# Fyi: Rare Live Rock!



## Cypher (Apr 15, 2006)

Hey Folks,

Wanted to let OUR community know before others get their hands on this .

I'm not a big fan of BA's and think twice/ thrice about buying live stock from there. But this is a big exception. Considering this live rock is probably the best live rock I've seen in person ever. It's probably the most colorful rock that any store's brought in to Canada in ages.

*It's Vanuatu liverock!* I don't think anyone in Canada has brought this stuff into the country in ages. Yes, even JL aquatics hasn't been able to bring the stuff in cuz the U.S. market just gobbles everything up. But BA's Scarborough has managed to get some of this very special rock. It's priced at a premium at $14 per lbs, but I personally think it's worth it. Get it while you can!

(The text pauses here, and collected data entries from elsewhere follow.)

(* ===== verification/ProcCtl.v ===== *)
(** Process control: [growproc], [wakeup], [kkill], [setkilled], [reparent],
    [sched], [sleep], [yield], [kwait], [kexit] and the scheduler. *)

From S2P Require Import Prelude.
From S2P Require Import Memory.
From S2P Require Import Spinlock.
From S2P Require Import Riscv.
From S2P Require Import Kalloc.
From S2P Require Import PageTable.
From S2P Require Import AddrSpace.
From S2P Require Import Uvm.
From S2P Require Import UserMem.
From S2P Require Import UserCopy.
From S2P Require Import ProcMem.
From S2P Require Import Proc.
From S2P Require Import ProcInv.
From S2P Require Import ProcOps.
From S2P Require Import Fork.

Section ctl.
Context {F : Type} `{FileLayer F} `{LinkerSyms}.
Implicit Types k : kernel F.

(** ** Changes of an entry that keep the invariant *)

(** [p'] may replace [p]: the memory, the pid, and whether the entry is in
    use stay. *)
Record same_core (p p' : proc) : Prop := {
  sc_pt : p_pagetable p' = p_pagetable p;
  sc_tf : p_trapframe p' = p_trapframe p;
  sc_sz : p_sz p' = p_sz p;
  sc_pid : p_pid p' = p_pid p;
  sc_used : p_state p' = UNUSED <-> p_state p = UNUSED;
  sc_zombie : p_state p' = ZOMBIE -> p_state p = ZOMBIE;
  sc_parent : p_state p = UNUSED -> p_parent p' = p_parent p;
  sc_ofile : p_ofile p' = p_ofile p;
  sc_name : p_name p' = p_name p;
  sc_kstack : p_kstack p' = p_kstack p
}.

Lemma same_core_wf n i p p' : proc_wf n i p -> same_core p p' -> proc_wf n i p'.
Proof.
  intros [Hu Hl Hc Ho Hn Hk] [C1 C2 C3 C4 C5 C6 C7 C8 C9 C10]. split.
  - intros E. apply C5 in E. rewrite C1, C2, C3, C4, C7 by done. auto.
  - intros E. rewrite C1, C2, C4. apply Hl. by rewrite <- C5.
  - intros [E|E]; rewrite C8; apply Hc; [left; by apply C5|right; auto].
  - by rewrite C8.
  - by rewrite C9.
  - by rewrite C10.
Qed.

(** Replacing every entry by one with the same core. *)
Lemma procs_mem_map m l ps ps' :
  procs_mem m l ps -> Forall2 same_core ps ps' -> procs_mem m l ps'.
Proof.
  intros [Hp Hd] Hf.
  assert (Hback : forall i p', ps' !! i = Some p' -> exists p, ps !! i = Some p /\ same_core p p').
  { intros i p' Hi. destruct (Forall2_lookup_r _ _ _ _ _ Hf Hi) as (p & ? & ?). eauto. }
  assert (Hfoot : forall p p' q, same_core p p' -> foot m p' q <-> foot m p q).
  { intros p p' q [C1 C2 _ _ _ _ _ _ _ _]. unfold foot. by rewrite C1, C2. }
  split.
  - intros i p' Hi. destruct (Hback i p' Hi) as (p & Hi' & C). specialize (Hp i p Hi').
    unfold proc_mem in *. by rewrite (sc_pt _ _ C), (sc_tf _ _ C), (sc_sz _ _ C).
  - intros i j p' q' x Hne Hi Hj. destruct (Hback i p' Hi) as (p & Hi' & C), (Hback j q' Hj) as (q & Hj' & C').
    rewrite (Hfoot p p'), (Hfoot q q') by done. eauto.
Qed.

Lemma procs_wf_map n ps ps' : procs_wf n ps -> Forall2 same_core ps ps' -> procs_wf n ps'.
Proof.
  intros [Hl Hp Hd] Hf. split.
  - rewrite <- Hl. symmetry. by eapply Forall2_length.
  - intros i p' Hi. destruct (Forall2_lookup_r _ _ _ _ _ Hf Hi) as (p & Hi' & C).
    eapply same_core_wf; eauto.
  - intros i j p' q' Hi Hj Hne Hs. destruct (Forall2_lookup_r _ _ _ _ _ Hf Hi) as (p & Hi' & C).
    destruct (Forall2_lookup_r _ _ _ _ _ Hf Hj) as (q & Hj' & C').
    rewrite (sc_pid _ _ C), (sc_pid _ _ C'). apply (Hd i j); auto. by rewrite <- (sc_used _ _ C).
Qed.

Lemma kinv_map k l ps' : kinv k l -> Forall2 same_core (k_procs k) ps' -> kinv (set_k_procs ps' k) l.
Proof.
  intros [? ? ? ?] Hf. split; cbn; auto; [by eapply procs_mem_map|by eapply procs_wf_map].
Qed.

Lemma same_core_refl p : same_core p p.
Proof. by split. Qed.

Lemma Forall2_core_insert ps i p p' :
  ps !! i = Some p -> same_core p p' -> Forall2 same_core ps (<[i := p']> ps).
Proof.
  intros Hi C. apply Forall2_same_length_lookup. rewrite length_insert. split; [done|].
  intros j x y Hx Hy. destruct (decide (j = i)) as [->|Hne].
  - rewrite list_lookup_insert_eq in Hy by (by eapply lookup_lt_Some). by simplify_eq.
  - rewrite list_lookup_insert_ne in Hy by done. simplify_eq. apply same_core_refl.
Qed.
(* ===== verification/ProcTheorems.v ===== *)
(** The theorems on the process table (proc.c). *)

From S2P Require Import Prelude.
From S2P Require Import Memory.
From S2P Require Import Spinlock.
From S2P Require Import Riscv.
From S2P Require Import Kalloc.
From S2P Require Import PageTable.
From S2P Require Import AddrSpace.
From S2P Require Import Uvm.
From S2P Require Import UserMem.
From S2P Require Import UserCopy.
From S2P Require Import ProcMem.
From S2P Require Import Proc.
From S2P Require Import ProcInv.
From S2P Require Import ProcOps.
From S2P Require Import Fork.
From S2P Require Import ProcCtl.
From S2P Require Import Wait.
From S2P Require Import Exit.
From S2P Require Import Syscall.
From S2P Require Import SysSpec.

Section proc.
Context {F : Type} `{FileLaws F} `{LinkerSyms}.
Implicit Types k : kernel F.

(** [allocproc] turns the first unused entry into a new process with the
    next pid, a trapframe and an empty address space, with the lock of the entry
    held; short of memory or entries it leaves the free list as it was.
    [freeproc] on the new process returns the free list to the pages it had
    and the entry to [UNUSED]. *)
Theorem allocproc_freeproc k l :
  kinv k l -> no_proc_locks k -> PidLock ∉ held k -> k_nextpid k + 1 < 2 ^ 31 ->
  wp allocproc k (fun r k1 =>
    match r with
    | None => exists l1, kinv k1 l1 /\ held k1 = held k /\ forall q, q ∈ l1 <-> q ∈ l
    | Some i => exists l1 p tf pt, k_procs k !! i = Some p /\ p_state p = UNUSED /\ used_below (k_procs k) i /\
        kinv k1 l1 /\ held k1 = ProcLock i :: held k /\
        only_alloc k k1 i (new_proc p (k_nextpid k) tf pt) /\
        wp (freeproc i) k1 (fun _ k2 => exists l2, kmem_inv (k_m k2) l2 /\ (forall q, q ∈ l2 <-> q ∈ l) /\
          k_procs k2 = <[i := cleared (new_proc p (k_nextpid k) tf pt)]> (k_procs k))
    end).
Proof.
  intros Hk Hnl Hpl Hn. apply (allocproc_spec k l); auto.
  { intros _. exists l. by split_and!. }
  intros r k1 i p Hi Hst Hub (l1 & Hk1 & _ & [(-> & _ & Hh & Heq)|(tf & pt & -> & Hoa & Hh & Heq & _)]).
  { by exists l1. }
  exists l1, p, tf, pt. split_and!; auto. set (np := new_proc p (k_nextpid k) tf pt) in *.
  assert (Hi1 : k_procs k1 !! i = Some np).
  { rewrite (oa_procs _ _ _ _ Hoa). apply list_lookup_insert_eq. by eapply lookup_lt_Some. }
  eapply wp_mono; [apply (freeproc_spec i np k1 l1); auto; apply Hk1|].
  cbn beta. intros _ k2 (l2 & Hs2 & _ & Hop & Hf & _). exists l2. split_and!; auto.
  - intros q. by rewrite (Hf q), (Heq q).
  - rewrite (op_procs _ _ _ _ Hop), (oa_procs _ _ _ _ Hoa). by rewrite list_insert_insert_eq.
Qed.

(** C7. [kfork] gives the child a copy of the parent: the same bytes and
    permissions at every user address in pages of its own, the same registers
    but for [a0], which is 0, the open files and the directory, and the
    caller as its parent; it returns the new pid.  If memory or entries run out
    it returns -1 and the free list is as before.  In both cases the memory
    of every other process is untouched. *)
Theorem kfork_copies_parent k l i p :
  kinv k l -> k_cur k = Some i -> k_procs k !! i = Some p -> p_state p <> UNUSED -> no_proc_locks k ->
  PidLock ∉ held k -> WaitLock ∉ held k -> k_nextpid k + 1 < 2 ^ 31 -> files_open (k_files k) (p_ofile p) ->
  wp kfork k (fork_post k l i p (fun o =>
    if (TF_a0 <=? o) && (o <? TF_a0 + 8) then 0 else mem (k_m k) (p_trapframe p + o))).
Proof. apply kfork_spec. Qed.

(** [growproc] by a positive amount adds zeroed writable pages up to the
    new size or fails with -1 and no change; by a negative amount it unmaps and
    frees the pages above the new size; in each case no other process is
    affected.  A negative amount larger than the size succeeds and
    changes nothing. *)
Theorem growproc_resizes k l i p n :
  kinv k l -> k_cur k = Some i -> k_procs k !! i = Some p -> p_state p <> UNUSED -> - 2 ^ 31 <= n < 2 ^ 31 ->
  wp (growproc n) k (grow_result k l i p n).
Proof. apply growproc_spec. Qed.

(** [wakeup] makes every process but the caller that sleeps on the channel
    runnable, and changes nothing else. *)
Theorem wakeup_channel k l c :
  kinv k l -> others_unlocked k ->
  wp (wakeup c) k (fun _ k' => kinv k' l /\ k' = set_k_procs (imap (woken (k_cur k) c) (k_procs k)) k).
Proof.
  intros Hk Hu. apply wakeup_spec; [apply (pw_len _ _ (ki_wf _ _ Hk))|done|]. split; [|done].
  apply kinv_map; [done|]. apply Forall2_imap_core. intros. apply woken_core.
Qed.

(** [kkill] marks the first entry with the pid as killed, wakes it if it
    sleeps, and returns 0; without such an entry it returns -1 and changes
    nothing. *)
Theorem kkill_marks k l pid :
  kinv k l -> no_proc_locks k ->
  wp (kkill pid) k (fun rc k' =>
    (rc = 0 /\ kinv k' l /\ exists j p, first_pid (k_procs k) pid j p /\
       k' = set_k_procs (<[j := kill_entry p]> (k_procs k)) k) \/
    (rc = -1 /\ k' = k /\ forall j p, k_procs k !! j = Some p -> p_pid p <> pid)).
Proof.
  intros Hk Hnl. apply kkill_spec; auto; [apply (pw_len _ _ (ki_wf _ _ Hk))|].
  intros j p Hf. left. split_and!; auto; [|eauto]. apply kinv_map; [done|].
  eapply Forall2_core_insert; [apply Hf|apply kill_entry_core].
Qed.

(** C40. [kill(0)] succeeds and marks an unused entry as killed, and the next
    child forked into it is killed from its birth: pid 0 is that of every
    unused entry, and neither [allocproc] nor [kfork] clears the mark. *)
Theorem kill_zero_poisons k l i p :
  kinv k l -> k_cur k = Some i -> k_procs k !! i = Some p -> p_state p <> UNUSED -> no_proc_locks k ->
  PidLock ∉ held k -> WaitLock ∉ held k -> k_nextpid k + 1 < 2 ^ 31 -> files_open (k_files k) (p_ofile p) ->
  (exists j q, k_procs k !! j = Some q /\ p_state q = UNUSED) ->
  wp (kkill 0) k (fun rc k1 => rc = 0 /\ wp kfork k1 (fun pid k2 =>
    pid = -1 \/ exists j c, k_procs k2 !! j = Some c /\ p_pid c = pid /\ p_state c = RUNNABLE /\ p_killed c = 1)).
Proof.
  intros Hk Hcur Hi Hlive Hnl Hpl Hwl Hn Hop (j0 & q0 & Hj0 & Hq0). pose proof (ki_wf _ _ Hk) as Hw.
  assert (Hzero : forall j q, k_procs k !! j = Some q -> p_pid q = 0 <-> p_state q = UNUSED).
  { intros j q Hj. pose proof (pw_proc _ _ Hw j q Hj) as Hq. split; [|apply Hq].
    intros E. destruct (decide (p_state q = UNUSED)) as [|Hne]; [done|].
    destruct (wf_live _ _ _ Hq Hne). lia. }
  apply kkill_spec; auto; [apply (pw_len _ _ Hw)| |].
  2: { intros Hno. exfalso. apply (Hno j0 q0 Hj0). by apply (Hzero j0). }
  intros j q (Hj & Hpid & Hfirst). apply (Hzero j q Hj) in Hpid as Hun. split; [done|].
  assert (Ekill : kill_entry q = set_killed 1 q).
  { unfold kill_entry. rewrite decide_False; [done|]. cbn. by rewrite Hun. }
  assert (Hne : i <> j) by (intros ->; congruence). rewrite Ekill.
  set (k1 := set_k_procs (<[j := set_killed 1 q]> (k_procs k)) k).
  assert (Hk1 : kinv k1 l).
  { apply kinv_map; [done|]. rewrite <- Ekill. eapply Forall2_core_insert; [exact Hj|apply kill_entry_core]. }
  assert (Hi1 : k_procs k1 !! i = Some p) by (cbn; by rewrite list_lookup_insert_ne).
  eapply wp_mono; [by apply (kfork_spec k1 l i p)|].
  intros pid k2 (l2 & _ & _ & _ & _ & _ & _ & [(-> & _)|(j' & q' & tf & pt & -> & Hj' & Hq' & Hub & Hps & _)]); [by left|].
  right. assert (Hjj : j' = j).
  { destruct (lt_eq_lt_dec j' j) as [[Hlt|]|Hgt]; [exfalso|done|exfalso].
    - cbn in Hj'. rewrite list_lookup_insert_ne in Hj' by lia. apply (Hfirst j' q' Hlt Hj'). by apply (Hzero j').
    - apply (Hub j (set_killed 1 q)); [done| |done]. cbn. apply list_lookup_insert_eq. by eapply lookup_lt_Some. }
  subst j'. cbn in Hj'. rewrite list_lookup_insert_eq in Hj' by (by eapply lookup_lt_Some). injection Hj' as <-.
  eexists j, _. rewrite Hps. split; [apply list_lookup_insert_eq; cbn; rewrite length_insert; by eapply lookup_lt_Some|].
  by split_and!.
Qed.
End proc.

The rock is RAW/ FRESH and UNCURED but is the most colorful liverock I've ever seen. Google it and you get a good sense of what the colors are like in person.


----------



## vaporize (Apr 10, 2006)

Sorry to break it to you, it's been imported over and over  All the time every season. But they market it under another name, to avoid having competitors bringing them in.


----------



## vaporize (Apr 10, 2006)

On a side note, did BA scarborough brought in any Vanautu fish?


----------



## Cypher (Apr 15, 2006)

I'd personally would LOVE to know what other names they brought it in under cuz, believe you me Hubert, I've driven everywhere in the GTA on weekdays/ weekends looking for this stuff. Anytime I hear of a unique type of liverock brought in I've made it my mission to go out of my way to check it out in the past year and a half. I prefer to see liverock in person to believe in its quality.

Seriously, please list the other names they brought this stuff in under before cuz I'm gonna need more in a few months when I expand. That way I'll know what other liverock names to look for.

BA scar did not have any Vanautu fish. Are you looking for the lightning maroon clown gene? ;^) Actually, I heard BA mississauga brought in some Vanuatu fish - I didn't check it out though.


----------



## vaporize (Apr 10, 2006)

Cypher said:


> BA scar did not have any Vanautu fish. Are you looking for the lightning maroon clown gene? ;^) Actually, I heard BA mississauga brought in some Vanuatu fish - I didn't check it out though.


Lighting maroon is from PNG, not Vanuatu, but last I heard that BA lost their Vanuatu supplier talking to the Miss BA fish room manager, but who knows supplier relationships are always money-dependent.

I am looking for the blue stripe clownfish from there, it sometimes come in but it's more or less luck. BA usually don't ID them correctly and just name them as large clarkii.

I do not endorse the LFS that brings in the vanuautu live rock, so I won't name them. But they are in Mississauga/Oakville area. They do not have this specific type at the moment.


----------



## vaporize (Apr 10, 2006)

One note on this type of live rock, you might even just want to quarantine these live rock alone, they are really full of lives, including the good stuff and bad stuff including lots crabs and mantis shrimps. So those crab/bristleworm/mantis traps might come in handy.


----------



## Cypher (Apr 15, 2006)

Ya! I know that's why I love the Vanuatu stuff - its more 'alive' than others! Ah I know what store you're talking about. Yeah, I don't shop there much either. They are far, too pricey and snobbish. So I never consider them part of my store drive circuit.


----------